*** Opening of Records shown ***

Lemma swap_cells_ok m d s a b : d < r_size m -> s < r_size m -> d <> s -> a <= d <= b -> a <= s <= b ->
  exists m', swap_cells (Z.of_nat d) (Z.of_nat s) m = Ok m' /\ same_meta m m' /\ moved a b (r_cells m) (r_cells m') (swap d s).
Proof.
  intros Hd Hs Hn Had Has. unfold swap_cells. destruct (cell_at_lt m d Hd) as (cd & Hcd & Ed). destruct (cell_at_lt m s Hs) as (cs & Hcs & Es).
  rewrite Ed, Es. cbn [mbind outcome_bind]. rewrite on_cell_ok by done. cbn [mbind outcome_bind]. rewrite on_cell_ok by (rewrite r_size_set, length_alter; done).
  cbn [mbind outcome_bind r_cells set_cells]. eexists. split; [done|]. cbn [r_cells set_cells].
  match goal with |- context [?g <$> ?l] => set (tr := g); set (l1 := l) end.
  assert (length l1 = r_size m) as Hl1 by (unfold l1; by rewrite !length_alter).
  assert (forall c, c_seq_id (tr c) = c_seq_id c /\ c_pos (tr c) = c_pos c /\ c_src (tr c) = c_src c) as Htr.
  { intros c. unfold tr. destruct (_ =? _)%Z; [done|]. by destruct (_ =? _)%Z. }
  split; [split; try done; unfold r_size; simpl; by rewrite length_fmap|].
  assert (forall y, tl (tr <$> l1) y = if (tl (r_cells m) y =? Z.of_nat s)%Z then Z.of_nat d else if (tl (r_cells m) y =? Z.of_nat d)%Z then Z.of_nat s else tl (r_cells m) y) as Htl.
  { intros y. assert (tl l1 y = tl (r_cells m) y) as <- by (unfold l1; fields; done). unfold fld. rewrite list_lookup_fmap. destruct (l1 !! y) as [c|]; cbn [fmap option_fmap option_map].
    - unfold tr. destruct (_ =? _)%Z; [done|]. by destruct (_ =? _)%Z.
    - by rewrite !(proj2 (Z.eqb_neq _ _)) by lia. }
  assert (forall A (p : mem_cell -> A) dflt, (forall c, p (tr c) = p c) -> (forall c v, p (cell_seqs (c_seq_id v) (cell_src (c_src v) (cell_pos (c_pos v) c))) = p v) ->
    forall j, fld p dflt (tr <$> l1) (swap d s j) = fld p dflt (r_cells m) j) as Hp.
  { intros A p dflt H1 H2 j. rewrite fld_fmap by done. unfold l1, swap. destruct (decide (j = s)) as [->|Hjs]; [|destruct (decide (j = d)) as [->|Hjd]].
    - rewrite (fld_const _ _ _ _ _ _ (p cd)), decide_False by (try done; rewrite length_alter; done). rewrite (fld_const _ _ _ _ _ _ (p cs)), decide_True by done.
      by rewrite (fld_Some _ _ _ _ _ Hcs).
    - rewrite (fld_const _ _ _ _ _ _ (p cd)), decide_True by (try done; rewrite length_alter; done). by rewrite (fld_Some _ _ _ _ _ Hcd).
    - rewrite (fld_const _ _ _ _ _ _ (p cd)), decide_False by (try done; rewrite length_alter; done). by rewrite (fld_const _ _ _ _ _ _ (p cs)), decide_False by done. }
  split.
  - rewrite length_fmap. done.
  - intros i j. unfold swap. repeat case_decide; congruence.
  - intros j. exists (swap d s j). unfold swap. repeat case_decide; congruence.
  - intros j Hj. unfold swap. rewrite !decide_False by lia. done.
  - intros y j E. rewrite Htl, E. unfold swap. destruct (Z.eqb_spec (Z.of_nat j) (Z.of_nat s)), (Z.eqb_spec (Z.of_nat j) (Z.of_nat d)); repeat case_decide; try done; lia.
  - intros y E. rewrite Htl, E. by rewrite !(proj2 (Z.eqb_neq _ _)) by lia.
  - apply Hp; [apply Htr|done].
  - apply Hp; [apply Htr|done].
  - apply Hp; [apply Htr|done].
Qed.

(** At most as many different numbers as the range is long. *)
Lemma range_count (l : list nat) (t : nat -> Z) (lo hi : Z) : NoDup l -> (forall x y, x ∈ l -> y ∈ l -> t x = t y -> x = y) ->
  (forall x, x ∈ l -> (lo <= t x <= hi)%Z) -> l <> [] -> (Z.of_nat (length l) <= hi - lo + 1)%Z.
Proof.
  intros Hl Hinj Hin Hne. assert (lo <= hi)%Z as Hlh. { destruct l as [|x l]; [done|]. pose proof (Hin x ltac:(by left)). lia. }
  assert (NoDup (t <$> l)) as Hnd.
  { clear Hne Hin. induction Hl as [|x l Hx Hl IH]; [constructor|]. simpl. constructor.
    - intros H. apply list_elem_of_fmap in H as (y & E & Hy). apply Hinj in E; [by subst|by left|by right].
    - apply IH. intros y z Hy Hz. apply Hinj; by right. }
  apply NoDup_ListNoDup in Hnd. assert (length (t <$> l) <= length (int_range lo hi)) as H.
  { apply NoDup_incl_length; [done|]. intros z Hz. apply list_elem_of_In, list_elem_of_fmap in Hz as (x & -> & Hx). pose proof (Hin x Hx).
    apply list_elem_of_In, list_elem_of_fmap. exists (Z.to_nat (t x - lo)). split; [lia|]. apply elem_of_seq. lia. }
  unfold int_range in H. rewrite !length_fmap, length_seq in H. lia.
Qed.

Section gather.
Context (m : llama_memory_recurrent) (Hm : rec_wf m) (u : llama_ubatch) (rows : list (list nat * Z)) (Hu : rec_ubatch u (r_size m) rows).
Context (h : nat) (x : cell_search) (Hx : cells_found m rows h (length rows) x).
Let fs := firsts rows.
Let a := Z.to_nat (f_min x).
Let b := Z.to_nat (f_max x).
Let l2 := r_cells (f_mem x).

Lemma fs_all : take (length rows) fs = fs.
Proof. apply take_ge. unfold fs, firsts. by rewrite length_fmap. Qed.

Lemma fs_tail y : y ∈ fs -> exists j, tl l2 y = Z.of_nat j /\ a <= j <= b /\ forall z, tl l2 z = Z.of_nat j -> z = y.
Proof.
  intros Hy. pose proof (cf_cells _ _ _ _ _ Hx) as Hc. pose proof (cf_span _ _ _ _ _ Hx) as Hspan. pose proof (cf_bounds _ _ _ _ _ Hx). fold fs in Hspan. rewrite fs_all in Hspan.
  destruct (ci_done _ _ _ _ Hc y) as [H0 H1]; [fold fs; by rewrite fs_all|]. exists (Z.to_nat (tl l2 y)). specialize (Hspan y Hy). fold l2 in Hspan, H0, H1.
  split; [lia|]. split; [unfold a, b; lia|]. intros z Hz. apply H1. lia.
Qed.

Lemma slot_fits : a + length rows <= b + 1 /\ b < r_size m.
Proof.
  pose proof (cf_bounds _ _ _ _ _ Hx) as [B1 B2]. unfold sizeZ in *. split; [|unfold b; lia].
  destruct (firsts_ok m u rows Hu) as (Hnd & _ & Hlen). fold fs in Hnd, Hlen.
  pose proof (range_count fs (tl l2) (f_min x) (f_max x) Hnd) as H. rewrite Hlen in H. unfold a, b.
  assert (Z.of_nat (length rows) <= f_max x - f_min x + 1)%Z; [apply H|pose proof (proj2 (ru_n _ _ _ Hu)); lia].
  - intros y z Hy Hz E. destruct (fs_tail y Hy) as (j & Ej & _ & Hun). symmetry. apply Hun. congruence.
  - intros y Hy. destruct (fs_tail y Hy) as (j & Ej & Hr & _). unfold a, b in Hr. lia.
  - intros E. rewrite E in Hlen. pose proof (proj2 (ru_n _ _ _ Hu)). simpl in Hlen. lia.
Qed.

Record gathered (k : nat) (m3 : llama_memory_recurrent) : Prop := {
  gt_meta : same_meta m m3;
  gt_moved : exists f, moved a b l2 (r_cells m3) f;
  gt_tl : forall s q, s < k -> fs !! s = Some q -> tl (r_cells m3) q = Z.of_nat (a + s)
}.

*** Close of Records shown ***

#### [Task statement]
The answer must consist of every line above that holds the string "dflt", copied exactly.

#### [Expected answer]
  assert (forall A (p : mem_cell -> A) dflt, (forall c, p (tr c) = p c) -> (forall c v, p (cell_seqs (c_seq_id v) (cell_src (c_src v) (cell_pos (c_pos v) c))) = p v) ->
    forall j, fld p dflt (tr <$> l1) (swap d s j) = fld p dflt (r_cells m) j) as Hp.
  { intros A p dflt H1 H2 j. rewrite fld_fmap by done. unfold l1, swap. destruct (decide (j = s)) as [->|Hjs]; [|destruct (decide (j = d)) as [->|Hjd]].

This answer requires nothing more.